**THE TASK**. Reproduce the opening lines of the records exactly, up to and including the line in which "rewrite (bool_decide_eq_true_2 (i" occurs.

**PROVIDED RECORDS**.
Lemma step_same s s' i :
  sys_ok s -> sess_step true s s' -> i ∈ sy_held s -> i ∈ sy_held s' -> same_session (sess_at (sy_b s) i) (sess_at (sy_b s') i).
Proof.
  intros Hok Hst Hin. destruct (held_session s i Hok (or_introl Hin)) as (x & Hx & Hat & [R F O D C] & Hu & Hpos).
  assert (Hl : (i < length (br_sess (sy_b s)))%nat) by (by eapply lookup_lt_Some).
  assert (Hkeep : forall b', br_sess b' = br_sess (sy_b s) -> same_session (sess_at (sy_b s) i) (sess_at b' i)).
  { intros b' Hb. unfold sess_at. by rewrite Hb. }
  assert (Hno : i ∉ sy_opening s) by (intros Hop; by destruct (O Hop)).
  assert (Hother : forall j held', sy_held s ≡ₚ j :: held' -> i ∈ held' -> se_refs (sess_at (sy_b s) j) - 1 = 0 -> j <> i).
  { intros j held' Hp Hi' Hz ->. rewrite Hat, R in Hz. unfold users in Hz.
    rewrite (users_held s i held' i Hp) in Hz. apply list_elem_of_In, (count_occ_In Nat.eq_dec) in Hi'.
    rewrite (bool_decide_eq_true_2 (i = i)) in Hz by done. cbn [b2n] in Hz. lia. }
  destruct Hst; cbn [sy_b sy_held]; intros Hin'.
  - apply Hkeep. pose proof (cid_state_sess now cid (sy_b s)) as Hc. by rewrite H in Hc.
  - by apply Hkeep.
  - by apply Hkeep.
  - destruct (open_reserve_ok now cid (sy_b s) i0 b') as (y & y' & Hy & Hyu & Hs & _);
      [apply (si_cids _ Hok)|by rewrite (si_len _ Hok)|done|].
    rewrite (sess_at_ne (sy_b s) b' i i0 y'); [done| |done]. intros ->. congruence.
  - apply Hkeep. unfold open_reserve in H. pose proof (cid_state_sess now cid (sy_b s)) as Hc.
    destruct (cid_state now cid (sy_b s)) as [[k|] b1]; cbn in Hc; [|congruence].
    destruct (_ <=? _); [congruence|]. destruct (find_idx _ _); congruence.
  - assert (Hne : i0 <> i) by (intros ->; apply Hno; rewrite H; left).
    apply (same_update now i i0 (sy_b s) (set_refs (sess_at (sy_b s) i0) 0) true); done.
  - assert (Hne : i0 <> i) by (intros ->; apply Hno; rewrite H; left).
    unfold open_done in H2. destruct (se_closing (sess_at (sy_b s) i0)) eqn:Ec.
    + destruct (session_free_locked now i0 _) as [cfd b2] eqn:Ef. injection H2 as <- <- <-.
      rewrite (sess_at_ne (sy_b s) b2 i i0 (freed (sess_at (put_sess (sy_b s) i0 {| se_in_use := se_in_use (sess_at (sy_b s) i0);
        se_closing := true; se_gen := se_gen (sess_at (sy_b s) i0); se_cid := se_cid (sess_at (sy_b s) i0); se_fd := fd;
        se_refs := 0; se_last_used_ms := now |}) i0))); [done..|].
      apply (f_equal snd) in Ef. cbn [snd] in Ef. rewrite <- Ef, free_sess. apply put_twice.
    + injection H2 as <- <- <-. by erewrite (sess_at_ne (sy_b s) (put_sess _ _ _)).
  - unfold session_acquire in H. destruct ((handle =? 0) || _ || _); [done|]. destruct (negb _ || _ || _ || _); [done|].
    destruct (negb _); [done|]. injection H as <- <-. set (j := Z.to_nat _). set (y := {| se_in_use := _ |}).
    apply (same_update 0 i j (sy_b s) y false); done.
  - destruct H0 as (fds & Hrun & _). unfold session_release in Hrun. set (y := set_refs _ _) in Hrun.
    apply (same_update now i i0 (sy_b s) y (se_closing y && (se_refs y =? 0))); [done|done| |].
    + intros Hf. apply andb_true_iff in Hf as [_ Hf]. apply Z.eqb_eq in Hf. by eapply Hother.
    + destruct (se_closing y && (se_refs y =? 0)); [|congruence]. destruct (session_free_locked _ _ _). cbn. congruence.
  - destruct H0 as (fds & Hrun & _). unfold session_close in Hrun. set (y := set_refs _ _) in Hrun.
    apply (same_update now i i0 (sy_b s) y (se_refs y =? 0)); [done|done| |].
    + intros Hf. apply Z.eqb_eq in Hf. by eapply Hother.
    + destruct (se_refs y =? 0); [|congruence]. destruct (session_free_locked _ _ _). cbn. congruence.
  - by apply Hkeep.
  - destruct H as (fds & Hrun & _). unfold client_gone_slot in Hrun. destruct (_ && _ && _); [|injection Hrun as <- <-; by apply Hkeep].
    apply (same_update now i i0 (sy_b s) (set_closing (sess_at (sy_b s) i0)) (se_refs (sess_at (sy_b s) i0) =? 0)); [done|done| |].
    + intros Hf ->. apply Z.eqb_eq in Hf. rewrite Hat in Hf. lia.
    + destruct (_ =? 0); [|congruence]. destruct (session_free_locked _ _ _). cbn. congruence.
  - destruct H as (fds & Hrun & _). unfold reap_slot in Hrun. destruct (_ && _ && _ && _ && _) eqn:E; [|injection Hrun as <- <-; by apply Hkeep].
    apply (same_update now i i0 (sy_b s) (set_closing (sess_at (sy_b s) i0)) true); [done|done| |].
    + intros _ ->. rewrite Hat in E. repeat (apply andb_true_iff in E as [E ?]). lia.
    + destruct (session_free_locked _ _ _). cbn. congruence.
Qed.

(** A session a request holds (and no open is still creating) stays the session it acquired: no critical section
    of another thread, be it a close of the same handle, the guest's disconnection or the idle reaper, frees its slot,
    changes its guest, its generation or its real descriptor before the request drops its reference. *)
Theorem held_session_stable pol rc rnd cfg b s s' i :
  iav_broker_init pol rc rnd cfg = inr b -> 0 <= cf_max_sessions cfg -> sess_reach true (sys0 b) s ->
  sess_step true s s' -> i ∈ sy_held s -> i ∈ sy_held s' ->
  se_in_use (sess_at (sy_b s) i) = true /\ same_session (sess_at (sy_b s) i) (sess_at (sy_b s') i).
Proof.
  intros Hi Hm Hr Hst Hin Hin'. destruct (reach_ok (sys0 b) s) as [Hok _]; [by eapply broker_init_ok|constructor|done|].
  destruct (held_session s i Hok (or_introl Hin)) as (x & _ & Hat & _ & Hu & _).
  split; [by rewrite Hat|by eapply step_same].
Qed.

(** ** Handles *)

Lemma handle_index e g k : 0 <= k < 2 ^ 16 -> 0 <= g < 2 ^ 16 -> 0 <= e < 2 ^ 32 ->
  let h := Z.lor (Z.shiftl e 32) (Z.lor (Z.shiftl g 16) k) in
  Z.land h HANDLE_INDEX_MASK = k /\ Z.land (Z.shiftr h 16) 0xffff = g /\ u32 (Z.shiftr h 32) = e.
Proof.
  intros Hk Hg He h.
  assert (Hh : h = e * 2 ^ 32 + g * 2 ^ 16 + k).
  { unfold h. rewrite (shiftl_lor_add g k 16), (shiftl_lor_add e _ 32) by lia. lia. }
  change HANDLE_INDEX_MASK with (Z.ones 16). change 0xffff with (Z.ones 16).
  rewrite !Z.land_ones, !Z.shiftr_div_pow2 by lia. rewrite Hh. unfold u32.
  split; [|split].
  - replace (e * 2 ^ 32 + g * 2 ^ 16 + k) with (k + (e * 2 ^ 16 + g) * 2 ^ 16) by lia.
    rewrite Z.mod_add, Z.mod_small; lia.
  - replace (e * 2 ^ 32 + g * 2 ^ 16 + k) with (k + (e * 2 ^ 16 + g) * 2 ^ 16) by lia.
    rewrite Z.div_add, (Z.div_small k), Z.add_0_l by lia. rewrite Z.add_comm, Z.mod_add, Z.mod_small; lia.
  - replace (e * 2 ^ 32 + g * 2 ^ 16 + k) with ((g * 2 ^ 16 + k) + e * 2 ^ 32) by lia.
    rewrite Z.div_add, (Z.div_small (g * 2 ^ 16 + k)), Z.add_0_l, Z.mod_small; lia.
Qed.

Lemma handle_of_fields h : 0 <= h < 2 ^ 64 ->
  h = Z.lor (Z.shiftl (u32 (Z.shiftr h 32)) 32)
        (Z.lor (Z.shiftl (Z.land (Z.shiftr h 16) 0xffff) 16) (Z.land h HANDLE_INDEX_MASK)).
Proof.
  intros Hh. change HANDLE_INDEX_MASK with (Z.ones 16). change 0xffff with (Z.ones 16).
  rewrite !Z.land_ones, !Z.shiftr_div_pow2 by lia. unfold u32.
  pose proof (Z.mod_pos_bound h (2 ^ 16)). pose proof (Z.mod_pos_bound (h / 2 ^ 16) (2 ^ 16)).
  rewrite (shiftl_lor_add _ (h mod 2 ^ 16) 16), (shiftl_lor_add _ _ 32) by lia.
  rewrite (Z.mod_small (h / 2 ^ 32)) by (split; [apply Z.div_pos|apply Z.div_lt_upper_bound]; lia).
  pose proof (Z.div_mod h (2 ^ 16)). pose proof (Z.div_mod (h / 2 ^ 16) (2 ^ 16)) as H2.
  rewrite Z.div_div in H2 by lia. change (2 ^ 16 * 2 ^ 16) with (2 ^ 32) in H2. lia.
Qed.

(** The generations and the epoch fit their fields of a handle. *)
Definition gens_ok (b : broker) : Prop :=
  0 <= br_epoch b < 2 ^ 32 /\ length (br_sess b) = IAV_BROKER_MAX_SESSIONS /\
  Forall (fun s => 0 <= se_gen s < 2 ^ 16) (br_sess b).

(** A handle opens exactly the session it was given for: a request of guest [cid] with the 64-bit handle [h] gets
    slot [i] if and only if [h] is the handle made from the broker's epoch, the slot's current generation and its
    index, the slot is in use and not closing, and it is [cid]'s own; then one reference is taken and nothing else
    changes. A handle of another broker life, of a session closed since, or of another guest gets no slot. *)
Theorem handle_names_session now cid h b i b' :
  gens_ok b -> 0 <= h < 2 ^ 64 ->
  session_acquire now cid h b = (inr i, b') <->
  (exists s, br_sess b !! i = Some s /\ h = make_handle b i (se_gen s) /\ se_in_use s = true /\ se_closing s = false /\
     se_cid s = cid /\
     b' = put_sess b i {| se_in_use := true; se_closing := false; se_gen := se_gen s; se_cid := cid; se_fd := se_fd s;
                          se_refs := se_refs s + 1; se_last_used_ms := now |}).
Proof.
  intros (He & Hlen & Hg) Hh. rewrite Forall_lookup in Hg. unfold session_acquire. cbv zeta. split.
  - destruct ((h =? 0) || (Z.land h HANDLE_INDEX_MASK =? 0) || _) eqn:Er; [done|].
    apply orb_false_iff in Er as [Er1 Er2]. apply orb_false_iff in Er1 as [_ Er1]. apply Z.eqb_neq in Er1. apply Z.ltb_ge in Er2.
    assert (Hnn : 0 <= Z.land h HANDLE_INDEX_MASK) by (apply Z.land_nonneg; left; lia).
    set (j := Z.to_nat _). destruct (negb _ || _ || _ || _) eqn:Es; [done|].
    destruct (Z.eqb_spec (se_cid (sess_at b j)) cid) as [Hcid|]; [|done].
    intros Hr. injection Hr as <- <-. apply orb_false_iff in Es as [Es Hgen]. apply orb_false_iff in Es as [Es Hcl].
    apply orb_false_iff in Es as [Hep Hu]. apply negb_false_iff, Z.eqb_eq in Hep. apply negb_false_iff in Hu.
    apply negb_false_iff, Z.eqb_eq in Hgen.
    destruct (lookup_lt_is_Some_2 (br_sess b) j) as [s Hs]; [rewrite Hlen; unfold j, IAV_BROKER_MAX_SESSIONS in *; lia|].
    assert (Hat : sess_at b j = s) by (unfold sess_at; by rewrite Hs). rewrite Hat in *. exists s.
    split; [done|]. split; [|by rewrite Hu, Hcl, Hcid].
    unfold make_handle. rewrite Hgen, <- Hep. replace (Z.of_nat j + 1) with (Z.land h HANDLE_INDEX_MASK) by lia.
    by apply handle_of_fields.
  - intros (s & Hs & -> & Hu & Hcl & Hcid & ->). pose proof (Hg i s Hs) as Hgs.
    assert (Hi : (i < IAV_BROKER_MAX_SESSIONS)%nat) by (rewrite <- Hlen; by eapply lookup_lt_Some).
    unfold IAV_BROKER_MAX_SESSIONS in Hi.
    destruct (handle_index (br_epoch b) (se_gen s) (Z.of_nat i + 1)) as (E1 & E2 & E3); [lia|lia|lia|].
    fold (make_handle b i (se_gen s)) in E1, E2, E3. rewrite E1, E2, E3.
    assert (Hat : sess_at b (Z.to_nat (Z.of_nat i + 1 - 1)) = s) by (replace (Z.to_nat _) with i by lia; unfold sess_at; by rewrite Hs).
    rewrite Hat, Hu, Hcl, Hcid, !Z.eqb_refl. replace (Z.to_nat (Z.of_nat i + 1 - 1)) with i by lia.
    destruct (Z.eqb_spec (make_handle b i (se_gen s)) 0) as [E0|_].
    { rewrite E0, Z.land_0_l in E1. lia. }
    rewrite (proj2 (Z.eqb_neq (Z.of_nat i + 1) 0)), (proj2 (Z.ltb_ge _ (Z.of_nat i + 1))) by (unfold IAV_BROKER_MAX_SESSIONS; lia).
    reflexivity.
Qed.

**FINISHED TASK**.
Lemma step_same s s' i :
  sys_ok s -> sess_step true s s' -> i ∈ sy_held s -> i ∈ sy_held s' -> same_session (sess_at (sy_b s) i) (sess_at (sy_b s') i).
Proof.
  intros Hok Hst Hin. destruct (held_session s i Hok (or_introl Hin)) as (x & Hx & Hat & [R F O D C] & Hu & Hpos).
  assert (Hl : (i < length (br_sess (sy_b s)))%nat) by (by eapply lookup_lt_Some).
  assert (Hkeep : forall b', br_sess b' = br_sess (sy_b s) -> same_session (sess_at (sy_b s) i) (sess_at b' i)).
  { intros b' Hb. unfold sess_at. by rewrite Hb. }
  assert (Hno : i ∉ sy_opening s) by (intros Hop; by destruct (O Hop)).
  assert (Hother : forall j held', sy_held s ≡ₚ j :: held' -> i ∈ held' -> se_refs (sess_at (sy_b s) j) - 1 = 0 -> j <> i).
  { intros j held' Hp Hi' Hz ->. rewrite Hat, R in Hz. unfold users in Hz.
    rewrite (users_held s i held' i Hp) in Hz. apply list_elem_of_In, (count_occ_In Nat.eq_dec) in Hi'.
    rewrite (bool_decide_eq_true_2 (i = i)) in Hz by done. cbn [b2n] in Hz. lia. }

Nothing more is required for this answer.